Exercise aim – Give back exactly the lines that run from the beginning of the entries to the line containing "a secret, every", both included, and nothing else.

*** Opening Material for this exercise ***

(** C9, the claim as stated fails: in a file whose first record is named,
    a record that has an address and a valid key but no name is left
    out. *)
Lemma mixed_shapes_not_accepted :
  ~ (forall codec : Codec, @accepts_mixed_shapes_and_encodings codec).
Proof.
  intros H.
  destruct (H toyCodec [raw_alice; raw_unnamed] false 1%nat raw_unnamed
              (str "A2") (str "2") (str "2")
              eq_refl eq_refl eq_refl (or_introl eq_refl) eq_refl)
    as (stored & Hin & Hpk & _).
  vm_compute in Hin. apply list_elem_of_singleton in Hin. subst stored.
  discriminate Hpk.
Qed.

(** C9, amended. The importer detects the shape once per file, from its
    first record.  In a file whose first record has a name, an address and
    a secret, every record needs all three: a record without a name is
    left out, and the secret of an accepted record is taken as base58 as
    it stands.  In a file whose first record has an address and a secret
    and no name, a record with an address and a secret is accepted under
    its own name or a generated one, and a secret with one of the marks
    of base64 is decoded and stored in base58.  In both, every stored
    record's secret is base58 text of the key of its stored address. *)
Theorem import_shape_detected_from_first_record :
  forall (codec : Codec) (importedWallets : list Raw.wallet)
         (fixPublicKeys : bool),
    (forall first rest,
        importedWallets = first :: rest ->
        detectFormat importedWallets = detectFormat [first])
    /\ (forall stored,
          stored ∈ (processWallets importedWallets fixPublicKeys).1 ->
          derives stored (publicKey stored))
    /\ (detectFormat importedWallets = standard ->
        forall i wallet,
          importedWallets !! i = Some wallet ->
          (truthy (Raw.name wallet) = None ->
           processWallet standard fixPublicKeys i wallet
           = (None, [SkippingInvalidWallet i]))
          /\ (forall name_ publicKey_ privateKey_,
                truthy (Raw.name wallet) = Some name_ ->
                truthy (Raw.publicKey wallet) = Some publicKey_ ->
                truthy (Raw.privateKey wallet) = Some privateKey_ ->
                derives {| name := name_; publicKey := publicKey_;
                           privateKey := privateKey_ |} publicKey_ ->
                {| name := name_; publicKey := publicKey_;
                   privateKey := privateKey_ |}
                ∈ (processWallets importedWallets fixPublicKeys).1))
    /\ (detectFormat importedWallets = keyonly ->
        forall i wallet publicKey_ privateKey_,
          importedWallets !! i = Some wallet ->
          truthy (Raw.publicKey wallet) = Some publicKey_ ->
          truthy (Raw.privateKey wallet) = Some privateKey_ ->
          let privateKeyBase58 :=
            if looks_base64 privateKey_ then
              match base64Decode privateKey_ with
              | Some key => bs58_encode key
              | None => privateKey_
              end
            else privateKey_ in
          let stored :=
            {| name := default (str "imported_wallet" ++ toString (i + 1))
                         (truthy (Raw.name wallet));
               publicKey := publicKey_;
               privateKey := privateKeyBase58 |} in
          derives stored publicKey_ ->
          stored ∈ (processWallets importedWallets fixPublicKeys).1).
Proof.
  intros codec importedWallets fixPublicKeys. split; [|split; [|split]].
  - intros first rest ->. reflexivity.
  - intros stored Hin. apply processWallets_pushed in Hin as (i & w & _ & Hp).
    eapply processWallet_stored; eauto.
  - intros Hformat i wallet Hi. split.
    + apply processWallet_standard_unnamed.
    + intros n pk sk Hn Hp Hs Hd. apply processWallets_pushed.
      exists i, wallet. split; [exact Hi|]. rewrite Hformat.
      rewrite (processWallet_standard_accepts _ _ _ n pk sk) by assumption.
      reflexivity.
  - intros Hformat i wallet pk sk Hi Hp Hs sk58 stored Hd.
    apply processWallets_pushed. exists i, wallet. split; [exact Hi|].
    rewrite Hformat.
    assert (Hconv : (convertPrivateKey i sk).1 = sk58).
    { unfold convertPrivateKey, sk58.
      destruct (looks_base64 sk); [|reflexivity].
      destruct (base64Decode sk); reflexivity. }
    pose proof (processWallet_keyonly_accepts fixPublicKeys i wallet pk sk Hp Hs)
      as Hacc.
    cbv zeta in Hacc. rewrite Hconv in Hacc. apply Hacc. exact Hd.
Qed.
Lemma kp_socket a b c : kpres (mkernel (sys_socket a b c)).
Proof. apply kp_kernel, (keeps_socket _ _ HK). Qed.
Lemma kp_dup fd : kpres (mkernel (sys_dup fd)).
Proof. apply kp_kernel, (keeps_dup _ _ HK). Qed.
Lemma kp_close fd : kpres (mkeffect (sys_close fd)).
Proof. apply kp_keffect, (keeps_close _ _ HK). Qed.
Lemma kp_getsockname fd : kpres (mkernel (getsockname_retry fd)).
Proof. apply kp_kernel, (keeps_getsockname _ _ HK). Qed.
Lemma kp_writev pid addr data : kpres (mkernel (vm_writev pid addr data)).
Proof. apply kp_kernel, (keeps_writev _ _ HK). Qed.
Lemma kp_addfd a b c d e : kpres (mkernel (ioctl_addfd a b c d e)).
Proof. apply kp_kernel, (keeps_addfd _ _ HK). Qed.
Lemma kp_origin a b c : kpres (mkeffect (record_origin a b c)).
Proof. apply kp_keffect, (keeps_origin _ _ HK). Qed.
Lemma kp_release fd : kpres (releaseChildFD fd).
Proof. unfold releaseChildFD. apply kp_if; by intros w HP. Qed.
Lemma kp_reserve kind n : kpres (reserveChildFD kind n).
Proof. intros w HP. unfold reserveChildFD. destruct (find_free _ _ _), kind; done. Qed.
Lemma kp_queue s x : kpres (queueResponse s x).
Proof. intros w HP. unfold queueResponse. by destruct (slice_append _ _ _). Qed.
Hint Resolve kp_socket kp_dup kp_close kp_getsockname kp_writev kp_addfd kp_origin kp_release kp_reserve
  kp_queue : egress.

(** ** Memory *)

Lemma kp_readExact pid addr size : kpres (readProcessMemoryExact pid addr size).
Proof. unfold readProcessMemoryExact, readProcessMemory. egress. Qed.
Lemma kp_writeExact pid addr data : kpres (writeProcessMemoryExact pid addr data).
Proof. unfold writeProcessMemoryExact. egress. Qed.
Hint Resolve kp_readExact kp_writeExact : egress.
Lemma kp_readValues size pid addr count : kpres (readProcessValues size pid addr count).
Proof. unfold readProcessValues. egress. Qed.
Hint Resolve kp_readValues : egress.
Lemma kp_gather pid iovs p : kpres (gather pid iovs p).
Proof. revert p. induction iovs; intros; simpl; egress. Qed.
Lemma kp_scatter pid iovs p n : kpres (scatter pid iovs p n).
Proof. revert n. induction iovs; intros; simpl; egress. Qed.
Hint Resolve kp_gather kp_scatter : egress.
Lemma kp_writeIovecs pid p n l : kpres (writePayloadToIovecs pid p n l).
Proof. unfold writePayloadToIovecs. egress. Qed.
Lemma kp_writePayload pid addr n l : kpres (writeProcessPayload pid addr n l).
Proof. unfold writeProcessPayload. egress. Qed.
Lemma kp_writeSockaddr pid a l s : kpres (writeSockaddr pid a l s).
Proof. unfold writeSockaddr, readProcessValue, writeProcessValue. egress. Qed.
Hint Resolve kp_writeIovecs kp_writePayload kp_writeSockaddr : egress.
Lemma kp_writeRecvfrom pid a l s : kpres (writeRecvfromSockaddr pid a l s).
Proof. unfold writeRecvfromSockaddr. egress. Qed.
Lemma kp_writeMsghdr pid m s : kpres (writeMsghdrSockaddr pid m s).
Proof. unfold writeMsghdrSockaddr. egress. Qed.
Hint Resolve kp_writeRecvfrom kp_writeMsghdr : egress.
Lemma writeProcessPayload_run pid addr len data w k' :
  0 < pid -> addr <> 0 -> 0 <= len ->
  vm_writev pid addr (take (Z.to_nat (Z.min len (zlen data))) data) (w_kernel w) =
    (inr (Z.min len (zlen data)), k') ->
  exists w', writeProcessPayload pid addr len data w = (Ret (Z.min len (zlen data)), w') /\
    w' = (if Z.min len (zlen data) =? 0 then w else set_kernel k' w).
Proof.
  intros P A Ln V. unfold writeProcessPayload. replace (len <? 0) with false by lia.
  destruct (_ || _) eqn:Z0.
  - to_prop. assert (E : Z.min len (zlen data) = 0) by (unfold zlen in *; lia). rewrite E. by exists w.
  - to_prop. rewrite (proj2 (Z.eqb_neq (Z.min _ _) 0)) by (unfold zlen in *; lia).
    replace (addr =? 0) with false by lia. exists (set_kernel k' w). split; [|done]. unfold writeProcessMemoryExact. rewrite (proj2 (Z.eqb_neq (zlen (take _ _)) 0)).
    2: { unfold zlen in *. rewrite length_take. lia. }
    replace (pid <=? 0) with false by lia. replace (addr =? 0) with false by lia.
    unfold mbind, mkernel. rewrite V. simpl. rewrite (proj2 (Z.eqb_eq _ (zlen (take _ _)))); [done|].
    unfold zlen in *. rewrite length_take. lia.
Qed.

(** Receiving a response: [recvfrom] without a source address, on a managed
    UDP socket with a queued response, into a writable buffer, writes
    the leading bytes of the oldest response there, as many as fit, reports their
    number, and then removes exactly that
    response from the queue, or nothing under MSG_PEEK; no other socket
    changes. *)
Theorem recvfrom_delivers_oldest pid req w s resp rest k' :
  Inv w -> LookupForPID pid (argi req 0) (w_reg w) = Some s -> Kind s = KindUDP ->
  slice_view (w_heap w) (PendingDNSResponses s) = resp :: rest ->
  0 < pid -> arg req 1 <> 0 -> 0 <= argi req 2 -> arg req 4 = 0 -> arg req 5 = 0 ->
  let n := Z.min (argi req 2) (zlen (dr_Payload resp)) in
  vm_writev pid (arg req 1) (take (Z.to_nat n) (dr_Payload resp)) (w_kernel w) = (inr n, k') ->
  exists w', emulateDNSRecvFrom pid req w = (Ret (Some n), w') /\
    pending pid (argi req 0) w' = Some (if has_flag (argi req 3) MSG_PEEK then resp :: rest else rest) /\
    w_kernel w' = (if n =? 0 then w_kernel w else k') /\
    forall key, key <> (ChildPID s, ChildFD s) -> w_reg w' !! key = w_reg w !! key.
Proof.
  intros I L K Q P A Ln A4 A5 n V.
  destruct (writeProcessPayload_run _ _ _ _ _ _ P A Ln V) as (w1 & W & Hw1).
  assert (Hreg : w_reg w1 = w_reg w /\ w_heap w1 = w_heap w /\ w_kernel w1 = (if n =? 0 then w_kernel w else k'))
    by (subst w1 n; by destruct (_ =? 0)).
  destruct Hreg as (Hreg & Hheap & Hk). clear Hw1.
  assert (RUN : forall body w2, (if has_flag (argi req 3) MSG_PEEK then mret tt else dropPending 1 s) w1 = (Ret tt, w2) ->
     body = Ret (Some n) -> emulateDNSRecvFrom pid req w = (body, w2)).
  { intros body w2 E ->. unfold emulateDNSRecvFrom. unfold mbind at 1. rewrite (lookup_udp_run pid req w s L K).
    unfold takePendingDNSResponse, pendingResponses. unfold mbind at 1 2. unfold mget. rewrite Q.
    cbn [mret]. unfold mbind at 1. rewrite W. unfold mbind at 1, writeRecvfromSockaddr. rewrite A4, A5. simpl.
    unfold mbind. by rewrite E. }
  destruct (has_flag (argi req 3) MSG_PEEK) eqn:PK.
  - exists w1. split; [by apply RUN|]. unfold pending. rewrite Hreg, Hheap, L. simpl. by rewrite Q, Hk.
  - eexists. split; [by apply RUN|].
    destruct (LookupForPID_update pid (argi req 0) (w_reg w) s
      (with_pending (DNSManaged s) (slice_drop 1 (PendingDNSResponses s)) s) (inv_keys w I) L) as [L' O]; [done..|].
    unfold pending. simpl. rewrite Hreg, Hheap, L', Hk. simpl. split; [|done].
    destruct (LookupForPID_in _ _ _ _ L) as [k Lk]. destruct (inv_queues w I k s Lk) as [QO _].
    pose proof (slice_view_length _ _ QO) as SL. rewrite Q in SL. simpl in SL.
    destruct (slice_drop_ok (w_heap w) (PendingDNSResponses s) 1 QO ltac:(lia)) as [_ ->]. by rewrite Q.
Qed.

*** Closing Material for this exercise ***

Output below –
(** C9, the claim as stated fails: in a file whose first record is named,
    a record that has an address and a valid key but no name is left
    out. *)
Lemma mixed_shapes_not_accepted :
  ~ (forall codec : Codec, @accepts_mixed_shapes_and_encodings codec).
Proof.
  intros H.
  destruct (H toyCodec [raw_alice; raw_unnamed] false 1%nat raw_unnamed
              (str "A2") (str "2") (str "2")
              eq_refl eq_refl eq_refl (or_introl eq_refl) eq_refl)
    as (stored & Hin & Hpk & _).
  vm_compute in Hin. apply list_elem_of_singleton in Hin. subst stored.
  discriminate Hpk.
Qed.

(** C9, amended. The importer detects the shape once per file, from its
    first record.  In a file whose first record has a name, an address and
    a secret, every record needs all three: a record without a name is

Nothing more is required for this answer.